## Prompt
Should a line below contain the word "Require", report it.

---*---

(* ===== verification/Print.v ===== *)
(** * Printed text

    What [vsnprintf] makes of the conversions the firmware uses, and of a
    buffer that is too small. *)

From Stdlib Require Import String.
From S2P Require Import Prelude CString.

(** A literal in which ' stands for the quotation mark. *)
Definition quoting (s : string) : bytes := map (fun b => if b =? 39 then 34 else b) (literal s).

(** [%u] and [%llu]: at most 20 digits. *)
Fixpoint digits (fuel : nat) (n : Z) : bytes :=
  match fuel with
  | O => []
  | S fuel => if n <? 10 then [ch_0 + n] else digits fuel (n / 10) ++ [ch_0 + n mod 10]
  end.

Definition print_u (n : Z) : bytes := digits 20 n.

(** [%02u]: zeros in front, up to the width. *)
Definition print_0u (width : nat) (n : Z) : bytes :=
  replicate (width - List.length (print_u n)) ch_0 ++ print_u n.

(** [%-8s]: blanks behind, up to the width. *)
Definition print_padded (width : nat) (text : bytes) : bytes :=
  text ++ replicate (width - List.length text) 32.

(** [snprintf] into an array of [capacity] bytes that is never read past its
    terminator: the characters that fit. *)
Definition snprintf (capacity : nat) (text : bytes) : bytes := take (capacity - 1) text.

Lemma length_digits fuel n : (List.length (digits fuel n) <= fuel)%nat.
Proof.
  revert n. induction fuel as [|fuel IH]; intros n; simpl; [lia|].
  case_match; [simpl; lia|]. rewrite length_app. specialize (IH (n / 10)). simpl. lia.
Qed.

(** [print_u] is the decimal notation: reading it gives the number back. *)
Lemma digits_value fuel n :
  0 <= n < 10 ^ Z.of_nat fuel -> fold_left (fun acc b => acc * 10 + (b - ch_0)) (digits fuel n) 0 = n.
Proof.
  revert n. induction fuel as [|fuel IH]; intros n Hn.
  { simpl in Hn. change (10 ^ 0) with 1 in Hn. simpl. lia. }
  simpl. case_match; bool_prop; [unfold ch_0; simpl; lia|].
  rewrite fold_left_app, IH; [unfold ch_0; simpl; Z.div_mod_to_equations; lia|].
  rewrite Nat2Z.inj_succ, Z.pow_succ_r in Hn by lia.
  split; [apply Z.div_pos; lia|]. apply Z.div_lt_upper_bound; lia.
Qed.

(** Digits only. *)
Lemma digits_are_digits fuel n : 0 <= n -> Forall (fun b => is_digit b = true) (digits fuel n).
Proof.
  revert n. induction fuel as [|fuel IH]; intros n Hn; simpl; [constructor|]. unfold is_digit, ch_0, ch_9 in *.
  case_match; bool_prop; [repeat constructor; lia|]. apply Forall_app. split; [apply IH; Z.div_mod_to_equations; lia|].
  repeat constructor. Z.div_mod_to_equations; lia.
Qed.

(** A number of few digits. *)
Lemma length_digits_le k fuel n : 0 <= n < 10 ^ Z.of_nat k -> (0 < k)%nat -> (List.length (digits fuel n) <= k)%nat.
Proof.
  revert k n. induction fuel as [|fuel IH]; intros k n Hn Hk; simpl; [lia|].
  case_match; bool_prop; [simpl; lia|]. rewrite length_app. simpl.
  destruct k as [|[|k]]; [lia|change (10 ^ Z.of_nat 1) with 10 in Hn; lia|].
  assert (List.length (digits fuel (n / 10)) <= S k)%nat; [|lia]. apply IH; [|lia].
  rewrite (Nat2Z.inj_succ (S k)), Z.pow_succ_r in Hn by lia. Z.div_mod_to_equations; lia.
Qed.

(** [%d] and [%ld] *)
Definition print_d (n : Z) : bytes := if n <? 0 then [ch_minus] ++ print_u (- n) else print_u n.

---*---

## Response to this task
From Stdlib Require Import String.
From S2P Require Import Prelude CString.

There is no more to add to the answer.